(** * SlabHash: a shallow embedding of the warp-cooperative slab hash table

    The development follows the index-addressed variant of the table
    (class [SlabHashContext] / [SlabHash]) and the built-in hash of the
    packed variant ([GpuSlabHashContext::computeBucket]).

    A warp is modelled in lockstep, as the SIMT code runs: every per-lane
    variable of the source is a vector with one entry per lane, the
    warp-uniform variables ([work_queue], [curr_slab_ptr]) are single values,
    and the warp intrinsics ([__ballot_sync], [__ffs], [__shfl_sync],
    [__popc]) are written out on 32-bit words.  Device memory is passed
    explicitly.  Other warps act on the memory through environment
    transitions placed between the memory accesses of one iteration. *)

From Stdlib Require Import ZArith Lia.
From Stdlib Require SpecFloat.
From stdpp Require Import base list gmap.

Local Open Scope Z_scope.

(** ** Constants *)

(** Modelled from the spec: the constants of the headers the sources include
    but that are not part of the sources at hand.  A slab has 32 words, one
    per lane; lanes 0..30 hold pair indices, lane 31 the next-slab index;
    both empty sentinels are the all-ones word; the head marker is a reserved
    index. *)
Definition WARP_WIDTH : Z := 32.
Definition BASE_UNIT_SIZE : Z := 32.
Definition EMPTY_PAIR_PTR : Z := 0xFFFFFFFF.
Definition EMPTY_SLAB_PTR : Z := 0xFFFFFFFF.
Definition HEAD_SLAB_PTR : Z := 0xFFFFFFFE.
Definition NULL_ITERATOR : Z := 0xFFFFFFFF.
Definition NEXT_SLAB_PTR_LANE : Z := 31.
Definition ACTIVE_LANES_MASK : Z := 0xFFFFFFFF.
Definition PAIR_PTR_LANES_MASK : Z := 0x7FFFFFFF.
Definition BLOCKSIZE_ : Z := 128.
Definition PRIME_DIVISOR_ : Z := 4294967291.

(** Unsigned 32-bit and 64-bit wrap-around, and the reading of a 32-bit
    pattern as a signed [int]. *)
Definition wrap32 (x : Z) : Z := x mod 2 ^ 32.
Definition wrap64 (x : Z) : Z := x mod 2 ^ 64.
Definition to_int32 (x : Z) : Z :=
  let u := wrap32 x in if u <? 2 ^ 31 then u else u - 2 ^ 32.

(** The C++ [double]: IEEE 754 binary64, 53 bits of precision.  The
    conversion of an integer rounds to the nearest double, ties to even, and
    so does the division; a zero divisor gives an infinity, or NaN when the
    dividend is zero too. *)
Definition double : Type := SpecFloat.spec_float.

Definition double_of_Z (z : Z) : double := SpecFloat.binary_normalize 53 1024 z 0 false.

Definition double_div (x y : double) : double := SpecFloat.SFdiv 53 1024 x y.

(** ** Warp intrinsics *)

(** The word whose bit [i] is the [i]-th predicate. *)
Fixpoint bits_of (preds : list bool) : Z :=
  match preds with
  | [] => 0
  | p :: ps => (if p then 1 else 0) + 2 * bits_of ps
  end.

(** [__ballot_sync(mask, pred)]: the lanes of [mask] vote. *)
Definition __ballot_sync (mask : Z) (preds : list bool) : Z :=
  Z.land mask (bits_of preds).

Fixpoint ffs_from (n : nat) (i : Z) (w : Z) : Z :=
  match n with
  | O => 0
  | S n' => if Z.testbit w i then i + 1 else ffs_from n' (i + 1) w
  end.

(** [__ffs(w)]: one plus the position of the least significant set bit of a
    32-bit word, 0 when there is none. *)
Definition __ffs (w : Z) : Z := ffs_from 32 0 w.

Fixpoint popc_from (n : nat) (i : Z) (w : Z) : Z :=
  match n with
  | O => 0
  | S n' => (if Z.testbit w i then 1 else 0) + popc_from n' (i + 1) w
  end.

(** [__popc(w)]: number of set bits of a 32-bit word. *)
Definition __popc (w : Z) : Z := popc_from 32 0 w.

(** [__shfl_sync(mask, var, srcLane, width)]: every lane receives the value
    that lane [srcLane mod width] holds. *)
Definition __shfl_sync {A} `{Inhabited A} (var : list A) (srcLane : Z) (width : Z) : A :=
  var !!! Z.to_nat (srcLane mod width).

(** ** Device memory *)

(** Word arrays.  An access outside the array is undefined in the source;
    the model reads the all-ones word there and drops the write. *)
Definition rd (l : list Z) (a : Z) : Z :=
  if a <? 0 then 0xFFFFFFFF else default 0xFFFFFFFF (l !! Z.to_nat a).

Definition wr (l : list Z) (a v : Z) : list Z :=
  if a <? 0 then l else <[Z.to_nat a := v]> l.

(** The words of the slab pool, kept as a finite map from word index to
    word: a word that was never written reads all-ones, the pattern the pool
    is initialised with. *)
Definition rd_unit (u : gmap Z Z) (a : Z) : Z := default 0xFFFFFFFF (u !! a).

Definition wr_unit (u : gmap Z Z) (a v : Z) : gmap Z Z := <[a := v]> u.

(** Modelled from the spec: the slab allocator ([slab_alloc.h] is not among
    the sources).  Storage is a pool of 32-word slabs; every 32-bit bitmap
    word covers 32 slabs, a super-block has
    [NUM_MEM_BLOCKS_PER_SUPER_BLOCK_ * 32] bitmap words, and a set bit marks
    an allocated slab.  Allocation flips the first clear bit, free clears
    it again. *)
Record SlabAllocContext := {
  num_super_blocks_ : Z;
  NUM_MEM_BLOCKS_PER_SUPER_BLOCK_ : Z;
  bitmaps_ : list Z;
  units_ : gmap Z Z
}.

Definition get_ptr_for_bitmap (a : SlabAllocContext) (super_block tid : Z) : Z :=
  super_block * (NUM_MEM_BLOCKS_PER_SUPER_BLOCK_ a * 32) + tid.

Fixpoint find_bitmap (g : Z) (bs : list Z) : option (Z * Z) :=
  match bs with
  | [] => None
  | b :: bs' => if b =? 0xFFFFFFFF then find_bitmap (g + 1) bs' else Some (g, b)
  end.

Definition WarpAllocate (a : SlabAllocContext) : option (Z * SlabAllocContext) :=
  match find_bitmap 0 (bitmaps_ a) with
  | None => None
  | Some (g, b) =>
      let bit := __ffs (Z.lxor b 0xFFFFFFFF) - 1 in
      Some (g * 32 + bit,
            {| num_super_blocks_ := num_super_blocks_ a;
               NUM_MEM_BLOCKS_PER_SUPER_BLOCK_ := NUM_MEM_BLOCKS_PER_SUPER_BLOCK_ a;
               bitmaps_ := wr (bitmaps_ a) g (Z.lor b (Z.shiftl 1 bit));
               units_ := units_ a |})
  end.

Definition FreeUntouched (slab_ptr : Z) (a : SlabAllocContext) : SlabAllocContext :=
  let g := slab_ptr / 32 in
  let bit := slab_ptr mod 32 in
  {| num_super_blocks_ := num_super_blocks_ a;
     NUM_MEM_BLOCKS_PER_SUPER_BLOCK_ := NUM_MEM_BLOCKS_PER_SUPER_BLOCK_ a;
     bitmaps_ := wr (bitmaps_ a) g (Z.ldiff (rd (bitmaps_ a) g) (Z.shiftl 1 bit));
     units_ := units_ a |}.

(** A slab allocator with [nsb] super-blocks of [nmb] memory blocks, nothing
    allocated, every slab word all-ones. *)
Definition SlabAlloc (nsb nmb : Z) : SlabAllocContext :=
  {| num_super_blocks_ := nsb;
     NUM_MEM_BLOCKS_PER_SUPER_BLOCK_ := nmb;
     bitmaps_ := replicate (Z.to_nat (nsb * nmb * 32)) 0;
     units_ := ∅ |}.

Section Model.
Context {Key Value : Type} {Key_eq : EqDecision Key} {Key_inh : Inhabited Key}
        {Value_inh : Inhabited Value}.

(** Modelled from the spec: the pair allocator ([memory_alloc.h] is not among
    the sources).  An index-addressed pool of (key, value) records with a
    free list: [Allocate] takes the first free index and fails when the pool
    is exhausted, [Free] puts an index back, [extract] addresses a record. *)
Record MemoryAllocContext := {
  heap_ : list Z;
  data_ : gmap Z (Key * Value)
}.

Definition Allocate (c : MemoryAllocContext) : option (Z * MemoryAllocContext) :=
  match heap_ c with
  | [] => None
  | p :: h => Some (p, {| heap_ := h; data_ := data_ c |})
  end.

Definition Free (p : Z) (c : MemoryAllocContext) : MemoryAllocContext :=
  {| heap_ := p :: heap_ c; data_ := data_ c |}.

Definition extract (c : MemoryAllocContext) (p : Z) : option (Key * Value) :=
  data_ c !! p.

Definition store_pair (c : MemoryAllocContext) (p : Z) (kv : Key * Value) : MemoryAllocContext :=
  {| heap_ := heap_ c; data_ := <[p := kv]> (data_ c) |}.

Definition MemoryAlloc (max_capacity : Z) : MemoryAllocContext :=
  {| heap_ := seqZ 0 max_capacity; data_ := ∅ |}.

(** [SlabHashContext] together with the device memory its pointers reach. *)
Record SlabHashContext := {
  num_buckets_ : Z;
  hash_fn_ : Key → Z;
  bucket_list_head_ : list Z;
  slab_list_allocator_ctx_ : SlabAllocContext;
  pair_allocator_ctx_ : MemoryAllocContext
}.

Definition set_bucket_list_head (m : SlabHashContext) (h : list Z) : SlabHashContext :=
  {| num_buckets_ := num_buckets_ m; hash_fn_ := hash_fn_ m;
     bucket_list_head_ := h;
     slab_list_allocator_ctx_ := slab_list_allocator_ctx_ m;
     pair_allocator_ctx_ := pair_allocator_ctx_ m |}.

Definition set_slab_alloc (m : SlabHashContext) (a : SlabAllocContext) : SlabHashContext :=
  {| num_buckets_ := num_buckets_ m; hash_fn_ := hash_fn_ m;
     bucket_list_head_ := bucket_list_head_ m;
     slab_list_allocator_ctx_ := a;
     pair_allocator_ctx_ := pair_allocator_ctx_ m |}.

Definition set_pair_alloc (m : SlabHashContext) (c : MemoryAllocContext) : SlabHashContext :=
  {| num_buckets_ := num_buckets_ m; hash_fn_ := hash_fn_ m;
     bucket_list_head_ := bucket_list_head_ m;
     slab_list_allocator_ctx_ := slab_list_allocator_ctx_ m;
     pair_allocator_ctx_ := c |}.

(** [SlabHashContext::ComputeBucket]. *)
Definition ComputeBucket (m : SlabHashContext) (key : Key) : Z :=
  hash_fn_ m key mod num_buckets_ m.

(** The word a lane addresses: in the array of head slabs or in the pool. *)
Inductive unit_ptr :=
| HeadUnit (i : Z)
| NodeUnit (i : Z).

Global Instance unit_ptr_eq_dec : EqDecision unit_ptr.
Proof. solve_decision. Defined.

Definition get_unit_ptr_from_list_head (bucket_id lane_id : Z) : unit_ptr :=
  HeadUnit (wrap32 (bucket_id * BASE_UNIT_SIZE) + lane_id).

(** Modelled from the spec: [get_unit_ptr_from_slab] of the slab allocator,
    the word of lane [lane_id] in slab [slab_ptr]. *)
Definition get_unit_ptr_from_list_nodes (slab_ptr lane_id : Z) : unit_ptr :=
  NodeUnit (slab_ptr * 32 + lane_id).

(** The conditional that every access of the three operations evaluates. *)
Definition unit_ptr_of (curr_slab_ptr src_bucket lane : Z) : unit_ptr :=
  if curr_slab_ptr =? HEAD_SLAB_PTR
  then get_unit_ptr_from_list_head src_bucket lane
  else get_unit_ptr_from_list_nodes curr_slab_ptr lane.

Definition deref (m : SlabHashContext) (p : unit_ptr) : Z :=
  match p with
  | HeadUnit i => rd (bucket_list_head_ m) i
  | NodeUnit i => rd_unit (units_ (slab_list_allocator_ctx_ m)) i
  end.

Definition store (m : SlabHashContext) (p : unit_ptr) (v : Z) : SlabHashContext :=
  match p with
  | HeadUnit i => set_bucket_list_head m (wr (bucket_list_head_ m) i v)
  | NodeUnit i =>
      let a := slab_list_allocator_ctx_ m in
      set_slab_alloc m
        {| num_super_blocks_ := num_super_blocks_ a;
           NUM_MEM_BLOCKS_PER_SUPER_BLOCK_ := NUM_MEM_BLOCKS_PER_SUPER_BLOCK_ a;
           bitmaps_ := bitmaps_ a;
           units_ := wr_unit (units_ a) i v |}
  end.

(** [atomicCAS(address, compare, val)]: returns the old word, and writes
    [val] when the old word equals [compare]. *)
Definition atomicCAS (m : SlabHashContext) (p : unit_ptr) (compare val : Z)
  : Z * SlabHashContext :=
  let old := deref m p in
  (old, if old =? compare then store m p val else m).

(** ** Registers of a warp *)

(** One entry per lane for the per-lane variables of the three operations;
    [prev_work_queue] and [curr_slab_ptr] hold the same value in all lanes. *)
Record Warp := {
  lane_active : list bool;
  bucket_id : list Z;
  key : list Key;
  value : list Value;
  prealloc_pair_internal_ptr : list Z;
  iterator : list Z;
  mask : list bool;
  prev_work_queue : Z;
  curr_slab_ptr : Z
}.

(** The lanes' reads of one slab, lane [i] reading word [i]. *)
Definition read_slab (m : SlabHashContext) (curr_slab_ptr src_bucket : Z) : list Z :=
  (λ lane_id, deref m (unit_ptr_of curr_slab_ptr src_bucket lane_id)) <$> seqZ 0 WARP_WIDTH.

(** [pair_allocator_ctx_.extract(ptr).first == key]; an index whose record
    was never written matches no key. *)
Definition key_matches (m : SlabHashContext) (ptr : Z) (k : Key) : bool :=
  match extract (pair_allocator_ctx_ m) ptr with
  | Some kv => bool_decide (kv.1 = k)
  | None => false
  end.

(** [SlabHashContext::WarpFindKey]. *)
Definition is_lane_found (m : SlabHashContext) (src_key : Key) (lane_id : nat) (ptr : Z) : bool :=
  negb (Z.land (Z.shiftl 1 (Z.of_nat lane_id)) PAIR_PTR_LANES_MASK =? 0)
  && negb (ptr =? EMPTY_PAIR_PTR)
  && key_matches m ptr src_key.

Definition WarpFindKey (m : SlabHashContext) (src_key : Key) (unit_data : list Z) : Z :=
  __ffs (__ballot_sync PAIR_PTR_LANES_MASK (imap (is_lane_found m src_key) unit_data)) - 1.

(** [SlabHashContext::WarpFindEmpty]. *)
Definition WarpFindEmpty (unit_data : list Z) : Z :=
  __ffs (__ballot_sync PAIR_PTR_LANES_MASK ((λ ptr, ptr =? EMPTY_PAIR_PTR) <$> unit_data)) - 1.

(** [SlabHashContext::WarpSyncKey], for keys made of whole [int]s: the key of
    lane [lane_id] reaches every lane. *)
Definition WarpSyncKey (key : list Key) (lane_id : Z) : Key :=
  __shfl_sync key lane_id WARP_WIDTH.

○ ○ ○ ○ ○ ○ ○

**TASK DETAILS:** Please give an exact copy of the lines above, beginning with the line containing "match heap_ c with" and running through the line containing "Definition get_unit_ptr_from_list_head (bucket_id", and of no other lines.

**RESPONSE:**
  match heap_ c with
  | [] => None
  | p :: h => Some (p, {| heap_ := h; data_ := data_ c |})
  end.

Definition Free (p : Z) (c : MemoryAllocContext) : MemoryAllocContext :=
  {| heap_ := p :: heap_ c; data_ := data_ c |}.

Definition extract (c : MemoryAllocContext) (p : Z) : option (Key * Value) :=
  data_ c !! p.

Definition store_pair (c : MemoryAllocContext) (p : Z) (kv : Key * Value) : MemoryAllocContext :=
  {| heap_ := heap_ c; data_ := <[p := kv]> (data_ c) |}.

Definition MemoryAlloc (max_capacity : Z) : MemoryAllocContext :=
  {| heap_ := seqZ 0 max_capacity; data_ := ∅ |}.

(** [SlabHashContext] together with the device memory its pointers reach. *)
Record SlabHashContext := {
  num_buckets_ : Z;
  hash_fn_ : Key → Z;
  bucket_list_head_ : list Z;
  slab_list_allocator_ctx_ : SlabAllocContext;
  pair_allocator_ctx_ : MemoryAllocContext
}.

Definition set_bucket_list_head (m : SlabHashContext) (h : list Z) : SlabHashContext :=
  {| num_buckets_ := num_buckets_ m; hash_fn_ := hash_fn_ m;
     bucket_list_head_ := h;
     slab_list_allocator_ctx_ := slab_list_allocator_ctx_ m;
     pair_allocator_ctx_ := pair_allocator_ctx_ m |}.

Definition set_slab_alloc (m : SlabHashContext) (a : SlabAllocContext) : SlabHashContext :=
  {| num_buckets_ := num_buckets_ m; hash_fn_ := hash_fn_ m;
     bucket_list_head_ := bucket_list_head_ m;
     slab_list_allocator_ctx_ := a;
     pair_allocator_ctx_ := pair_allocator_ctx_ m |}.

Definition set_pair_alloc (m : SlabHashContext) (c : MemoryAllocContext) : SlabHashContext :=
  {| num_buckets_ := num_buckets_ m; hash_fn_ := hash_fn_ m;
     bucket_list_head_ := bucket_list_head_ m;
     slab_list_allocator_ctx_ := slab_list_allocator_ctx_ m;
     pair_allocator_ctx_ := c |}.

(** [SlabHashContext::ComputeBucket]. *)
Definition ComputeBucket (m : SlabHashContext) (key : Key) : Z :=
  hash_fn_ m key mod num_buckets_ m.

(** The word a lane addresses: in the array of head slabs or in the pool. *)
Inductive unit_ptr :=
| HeadUnit (i : Z)
| NodeUnit (i : Z).

Global Instance unit_ptr_eq_dec : EqDecision unit_ptr.
Proof. solve_decision. Defined.

Definition get_unit_ptr_from_list_head (bucket_id lane_id : Z) : unit_ptr :=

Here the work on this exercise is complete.